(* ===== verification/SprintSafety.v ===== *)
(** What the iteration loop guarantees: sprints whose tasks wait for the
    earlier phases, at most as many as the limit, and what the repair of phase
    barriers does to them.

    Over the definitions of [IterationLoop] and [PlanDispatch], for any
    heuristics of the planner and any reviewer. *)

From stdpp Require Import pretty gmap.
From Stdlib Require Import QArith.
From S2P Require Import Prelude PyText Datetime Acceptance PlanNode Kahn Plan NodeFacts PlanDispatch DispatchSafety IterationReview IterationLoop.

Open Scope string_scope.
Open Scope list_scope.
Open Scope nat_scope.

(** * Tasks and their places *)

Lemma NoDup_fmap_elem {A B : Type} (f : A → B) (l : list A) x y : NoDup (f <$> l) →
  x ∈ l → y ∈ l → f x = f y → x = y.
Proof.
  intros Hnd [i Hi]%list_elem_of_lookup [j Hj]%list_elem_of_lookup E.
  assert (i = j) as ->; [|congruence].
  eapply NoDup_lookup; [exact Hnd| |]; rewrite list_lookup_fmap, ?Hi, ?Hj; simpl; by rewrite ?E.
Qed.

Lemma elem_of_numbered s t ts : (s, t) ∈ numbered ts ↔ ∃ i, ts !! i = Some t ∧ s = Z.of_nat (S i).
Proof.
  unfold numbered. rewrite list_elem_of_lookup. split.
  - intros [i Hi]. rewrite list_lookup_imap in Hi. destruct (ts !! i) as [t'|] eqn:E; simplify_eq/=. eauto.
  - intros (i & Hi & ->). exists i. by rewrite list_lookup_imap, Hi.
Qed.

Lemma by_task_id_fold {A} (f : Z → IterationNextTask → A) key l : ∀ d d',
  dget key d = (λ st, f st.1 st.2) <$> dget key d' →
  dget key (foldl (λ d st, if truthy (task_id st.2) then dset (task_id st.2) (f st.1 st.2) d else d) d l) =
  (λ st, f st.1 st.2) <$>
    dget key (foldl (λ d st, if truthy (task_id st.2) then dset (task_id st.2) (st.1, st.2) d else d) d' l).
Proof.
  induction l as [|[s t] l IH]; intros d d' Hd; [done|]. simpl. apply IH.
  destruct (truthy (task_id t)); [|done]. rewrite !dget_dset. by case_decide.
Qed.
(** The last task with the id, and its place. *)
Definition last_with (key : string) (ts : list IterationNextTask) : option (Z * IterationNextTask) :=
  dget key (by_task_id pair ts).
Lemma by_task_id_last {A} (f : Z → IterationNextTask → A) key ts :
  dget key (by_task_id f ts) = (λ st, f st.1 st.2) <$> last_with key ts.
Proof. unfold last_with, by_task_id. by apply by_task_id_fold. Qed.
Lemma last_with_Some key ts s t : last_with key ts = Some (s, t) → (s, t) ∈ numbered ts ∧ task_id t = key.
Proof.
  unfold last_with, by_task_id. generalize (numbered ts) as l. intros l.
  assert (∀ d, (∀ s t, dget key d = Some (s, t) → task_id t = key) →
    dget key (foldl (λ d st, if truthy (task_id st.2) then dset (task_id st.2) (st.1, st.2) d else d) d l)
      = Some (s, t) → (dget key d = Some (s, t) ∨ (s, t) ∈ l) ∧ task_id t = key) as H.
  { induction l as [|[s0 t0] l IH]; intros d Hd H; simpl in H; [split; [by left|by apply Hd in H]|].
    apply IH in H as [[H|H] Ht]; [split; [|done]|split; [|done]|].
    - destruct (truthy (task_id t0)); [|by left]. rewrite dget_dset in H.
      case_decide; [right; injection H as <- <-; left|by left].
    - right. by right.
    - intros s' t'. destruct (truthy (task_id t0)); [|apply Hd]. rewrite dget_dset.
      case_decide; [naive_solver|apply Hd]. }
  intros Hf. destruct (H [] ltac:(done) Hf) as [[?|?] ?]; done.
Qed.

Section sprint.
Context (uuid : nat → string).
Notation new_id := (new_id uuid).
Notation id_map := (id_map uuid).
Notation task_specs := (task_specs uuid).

● ● ● ● ● ● ●

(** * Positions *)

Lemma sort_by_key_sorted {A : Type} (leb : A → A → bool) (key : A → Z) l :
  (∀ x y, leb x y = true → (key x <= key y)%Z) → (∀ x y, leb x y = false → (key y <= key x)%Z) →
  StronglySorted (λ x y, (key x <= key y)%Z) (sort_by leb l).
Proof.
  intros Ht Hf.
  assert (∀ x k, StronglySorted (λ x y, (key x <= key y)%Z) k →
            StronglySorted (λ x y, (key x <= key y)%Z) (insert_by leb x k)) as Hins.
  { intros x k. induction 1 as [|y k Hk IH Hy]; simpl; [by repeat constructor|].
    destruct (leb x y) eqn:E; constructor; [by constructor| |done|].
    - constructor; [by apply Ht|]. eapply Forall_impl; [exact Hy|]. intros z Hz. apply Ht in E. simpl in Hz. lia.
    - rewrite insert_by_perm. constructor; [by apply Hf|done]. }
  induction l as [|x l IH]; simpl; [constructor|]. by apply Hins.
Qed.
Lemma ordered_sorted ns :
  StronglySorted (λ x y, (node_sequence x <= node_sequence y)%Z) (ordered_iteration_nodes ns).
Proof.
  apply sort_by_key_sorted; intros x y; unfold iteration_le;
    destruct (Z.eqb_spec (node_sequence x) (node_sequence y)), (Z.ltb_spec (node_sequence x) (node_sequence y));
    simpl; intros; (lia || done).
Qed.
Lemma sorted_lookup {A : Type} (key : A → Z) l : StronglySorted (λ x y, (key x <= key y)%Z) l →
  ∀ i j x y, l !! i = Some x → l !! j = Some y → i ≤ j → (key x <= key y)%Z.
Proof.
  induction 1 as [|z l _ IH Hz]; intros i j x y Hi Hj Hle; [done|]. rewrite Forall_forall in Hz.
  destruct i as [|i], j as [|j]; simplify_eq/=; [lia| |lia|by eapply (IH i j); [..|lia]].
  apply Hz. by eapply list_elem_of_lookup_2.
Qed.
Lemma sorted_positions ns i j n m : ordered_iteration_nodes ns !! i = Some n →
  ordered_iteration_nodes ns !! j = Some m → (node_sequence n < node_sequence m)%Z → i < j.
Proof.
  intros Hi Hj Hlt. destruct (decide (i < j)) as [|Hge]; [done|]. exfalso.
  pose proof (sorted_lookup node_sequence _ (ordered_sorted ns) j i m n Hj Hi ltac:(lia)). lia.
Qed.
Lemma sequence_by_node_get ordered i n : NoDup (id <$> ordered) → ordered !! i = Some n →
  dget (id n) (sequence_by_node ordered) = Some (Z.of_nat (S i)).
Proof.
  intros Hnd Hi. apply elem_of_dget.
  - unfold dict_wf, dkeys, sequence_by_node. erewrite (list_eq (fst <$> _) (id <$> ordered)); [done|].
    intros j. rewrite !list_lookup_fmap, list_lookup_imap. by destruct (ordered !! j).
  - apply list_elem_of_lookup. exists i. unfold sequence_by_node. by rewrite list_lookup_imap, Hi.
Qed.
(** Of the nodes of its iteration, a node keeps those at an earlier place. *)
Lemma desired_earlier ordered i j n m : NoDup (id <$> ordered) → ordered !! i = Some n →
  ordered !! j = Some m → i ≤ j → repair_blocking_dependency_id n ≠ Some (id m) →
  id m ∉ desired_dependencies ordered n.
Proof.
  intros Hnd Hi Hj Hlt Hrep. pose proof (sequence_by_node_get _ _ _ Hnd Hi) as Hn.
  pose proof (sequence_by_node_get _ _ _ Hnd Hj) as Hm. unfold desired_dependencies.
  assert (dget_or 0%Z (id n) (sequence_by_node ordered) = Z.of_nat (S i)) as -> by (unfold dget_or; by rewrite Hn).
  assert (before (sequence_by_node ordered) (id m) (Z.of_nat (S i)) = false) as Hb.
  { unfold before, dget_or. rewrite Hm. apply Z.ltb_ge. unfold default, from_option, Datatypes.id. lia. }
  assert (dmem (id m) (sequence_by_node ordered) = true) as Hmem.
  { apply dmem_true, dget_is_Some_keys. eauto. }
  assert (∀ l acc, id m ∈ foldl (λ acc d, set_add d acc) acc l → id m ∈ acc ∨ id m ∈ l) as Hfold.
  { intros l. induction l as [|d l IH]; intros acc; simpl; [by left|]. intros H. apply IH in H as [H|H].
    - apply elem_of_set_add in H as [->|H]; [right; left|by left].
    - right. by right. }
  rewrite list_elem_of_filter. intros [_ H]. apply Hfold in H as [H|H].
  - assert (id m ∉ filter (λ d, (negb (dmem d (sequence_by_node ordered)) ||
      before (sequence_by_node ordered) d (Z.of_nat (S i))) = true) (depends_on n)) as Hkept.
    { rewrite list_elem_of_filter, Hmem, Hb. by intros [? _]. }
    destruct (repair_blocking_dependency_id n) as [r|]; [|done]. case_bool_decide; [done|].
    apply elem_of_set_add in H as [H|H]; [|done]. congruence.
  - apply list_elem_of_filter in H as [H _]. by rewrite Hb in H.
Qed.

● ● ● ● ● ● ●

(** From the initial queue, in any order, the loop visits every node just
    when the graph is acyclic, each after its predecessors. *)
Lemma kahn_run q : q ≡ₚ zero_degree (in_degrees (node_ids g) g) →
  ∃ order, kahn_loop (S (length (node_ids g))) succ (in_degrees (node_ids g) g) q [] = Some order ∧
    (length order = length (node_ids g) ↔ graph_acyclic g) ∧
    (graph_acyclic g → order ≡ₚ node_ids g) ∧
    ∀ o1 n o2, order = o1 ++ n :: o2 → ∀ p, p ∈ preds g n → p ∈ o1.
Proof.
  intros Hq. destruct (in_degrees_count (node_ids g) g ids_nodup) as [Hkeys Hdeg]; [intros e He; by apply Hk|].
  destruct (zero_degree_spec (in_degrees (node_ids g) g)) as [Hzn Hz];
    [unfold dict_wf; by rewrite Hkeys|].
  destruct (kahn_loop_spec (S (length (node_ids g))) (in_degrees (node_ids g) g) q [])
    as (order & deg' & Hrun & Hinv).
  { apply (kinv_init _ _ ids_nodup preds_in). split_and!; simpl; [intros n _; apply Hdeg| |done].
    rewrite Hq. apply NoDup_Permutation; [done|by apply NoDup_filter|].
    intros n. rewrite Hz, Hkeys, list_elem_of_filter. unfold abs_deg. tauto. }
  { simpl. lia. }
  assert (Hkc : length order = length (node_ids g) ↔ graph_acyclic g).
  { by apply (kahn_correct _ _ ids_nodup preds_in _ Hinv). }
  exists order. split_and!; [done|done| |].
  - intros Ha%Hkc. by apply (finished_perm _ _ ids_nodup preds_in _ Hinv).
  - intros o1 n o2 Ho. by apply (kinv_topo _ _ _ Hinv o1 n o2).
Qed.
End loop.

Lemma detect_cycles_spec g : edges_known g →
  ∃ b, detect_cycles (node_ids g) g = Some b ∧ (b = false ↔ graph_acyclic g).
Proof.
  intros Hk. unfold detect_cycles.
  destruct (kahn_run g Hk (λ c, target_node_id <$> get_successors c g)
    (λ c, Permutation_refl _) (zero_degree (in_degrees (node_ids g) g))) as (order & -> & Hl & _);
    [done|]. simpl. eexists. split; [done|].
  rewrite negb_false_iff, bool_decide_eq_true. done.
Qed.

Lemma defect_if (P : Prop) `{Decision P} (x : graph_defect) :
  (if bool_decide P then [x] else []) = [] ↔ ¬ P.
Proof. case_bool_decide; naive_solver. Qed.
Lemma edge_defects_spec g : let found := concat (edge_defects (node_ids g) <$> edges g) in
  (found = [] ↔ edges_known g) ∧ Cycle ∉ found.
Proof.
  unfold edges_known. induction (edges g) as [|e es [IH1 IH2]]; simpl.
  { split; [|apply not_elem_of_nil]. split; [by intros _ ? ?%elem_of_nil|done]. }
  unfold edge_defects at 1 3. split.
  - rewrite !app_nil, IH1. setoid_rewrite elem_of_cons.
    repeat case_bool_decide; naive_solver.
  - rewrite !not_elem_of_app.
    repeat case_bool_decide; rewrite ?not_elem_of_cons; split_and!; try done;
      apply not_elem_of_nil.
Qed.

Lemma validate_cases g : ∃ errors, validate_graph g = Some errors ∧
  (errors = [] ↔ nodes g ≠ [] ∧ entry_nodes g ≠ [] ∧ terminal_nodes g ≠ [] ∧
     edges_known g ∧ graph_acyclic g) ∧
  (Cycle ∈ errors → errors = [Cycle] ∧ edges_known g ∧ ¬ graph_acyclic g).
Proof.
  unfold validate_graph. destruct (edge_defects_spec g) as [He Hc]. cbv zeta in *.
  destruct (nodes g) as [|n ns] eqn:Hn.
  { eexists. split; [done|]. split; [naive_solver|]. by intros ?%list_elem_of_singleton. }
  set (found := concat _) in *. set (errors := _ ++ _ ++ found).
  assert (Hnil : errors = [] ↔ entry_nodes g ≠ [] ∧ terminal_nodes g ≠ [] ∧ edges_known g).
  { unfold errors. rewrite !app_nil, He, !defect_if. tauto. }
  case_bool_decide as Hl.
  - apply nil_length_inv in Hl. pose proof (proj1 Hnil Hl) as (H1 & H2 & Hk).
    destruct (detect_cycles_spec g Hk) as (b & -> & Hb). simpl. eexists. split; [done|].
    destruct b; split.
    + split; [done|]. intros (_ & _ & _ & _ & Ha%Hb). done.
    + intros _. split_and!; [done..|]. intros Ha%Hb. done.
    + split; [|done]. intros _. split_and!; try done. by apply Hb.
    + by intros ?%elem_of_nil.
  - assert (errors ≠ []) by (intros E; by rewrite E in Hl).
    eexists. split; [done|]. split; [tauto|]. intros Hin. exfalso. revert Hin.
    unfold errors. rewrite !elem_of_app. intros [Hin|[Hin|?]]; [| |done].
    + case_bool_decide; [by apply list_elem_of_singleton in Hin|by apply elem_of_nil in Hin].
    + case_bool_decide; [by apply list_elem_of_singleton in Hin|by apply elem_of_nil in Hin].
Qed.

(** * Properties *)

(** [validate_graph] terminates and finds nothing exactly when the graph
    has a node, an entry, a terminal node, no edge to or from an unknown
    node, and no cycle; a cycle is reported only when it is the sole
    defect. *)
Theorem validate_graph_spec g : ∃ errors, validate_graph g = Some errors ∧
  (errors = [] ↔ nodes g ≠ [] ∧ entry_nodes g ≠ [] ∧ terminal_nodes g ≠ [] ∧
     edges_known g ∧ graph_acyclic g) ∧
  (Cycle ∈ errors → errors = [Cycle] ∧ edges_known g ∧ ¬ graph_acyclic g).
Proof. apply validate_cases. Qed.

● ● ● ● ● ● ●

Word for word, restate the lines of the data above that fall between the line holding "intros Ha%Hb. done." and the line holding "Proof. apply validate_cases. Qed.", inclusive, and no other lines.

→ **Expected output**
    + intros _. split_and!; [done..|]. intros Ha%Hb. done.
    + split; [|done]. intros _. split_and!; try done. by apply Hb.
    + by intros ?%elem_of_nil.
  - assert (errors ≠ []) by (intros E; by rewrite E in Hl).
    eexists. split; [done|]. split; [tauto|]. intros Hin. exfalso. revert Hin.
    unfold errors. rewrite !elem_of_app. intros [Hin|[Hin|?]]; [| |done].
    + case_bool_decide; [by apply list_elem_of_singleton in Hin|by apply elem_of_nil in Hin].
    + case_bool_decide; [by apply list_elem_of_singleton in Hin|by apply elem_of_nil in Hin].
Qed.

(** * Properties *)

(** [validate_graph] terminates and finds nothing exactly when the graph
    has a node, an entry, a terminal node, no edge to or from an unknown
    node, and no cycle; a cycle is reported only when it is the sole
    defect. *)
Theorem validate_graph_spec g : ∃ errors, validate_graph g = Some errors ∧
  (errors = [] ↔ nodes g ≠ [] ∧ entry_nodes g ≠ [] ∧ terminal_nodes g ≠ [] ∧
     edges_known g ∧ graph_acyclic g) ∧
  (Cycle ∈ errors → errors = [Cycle] ∧ edges_known g ∧ ¬ graph_acyclic g).
Proof. apply validate_cases. Qed.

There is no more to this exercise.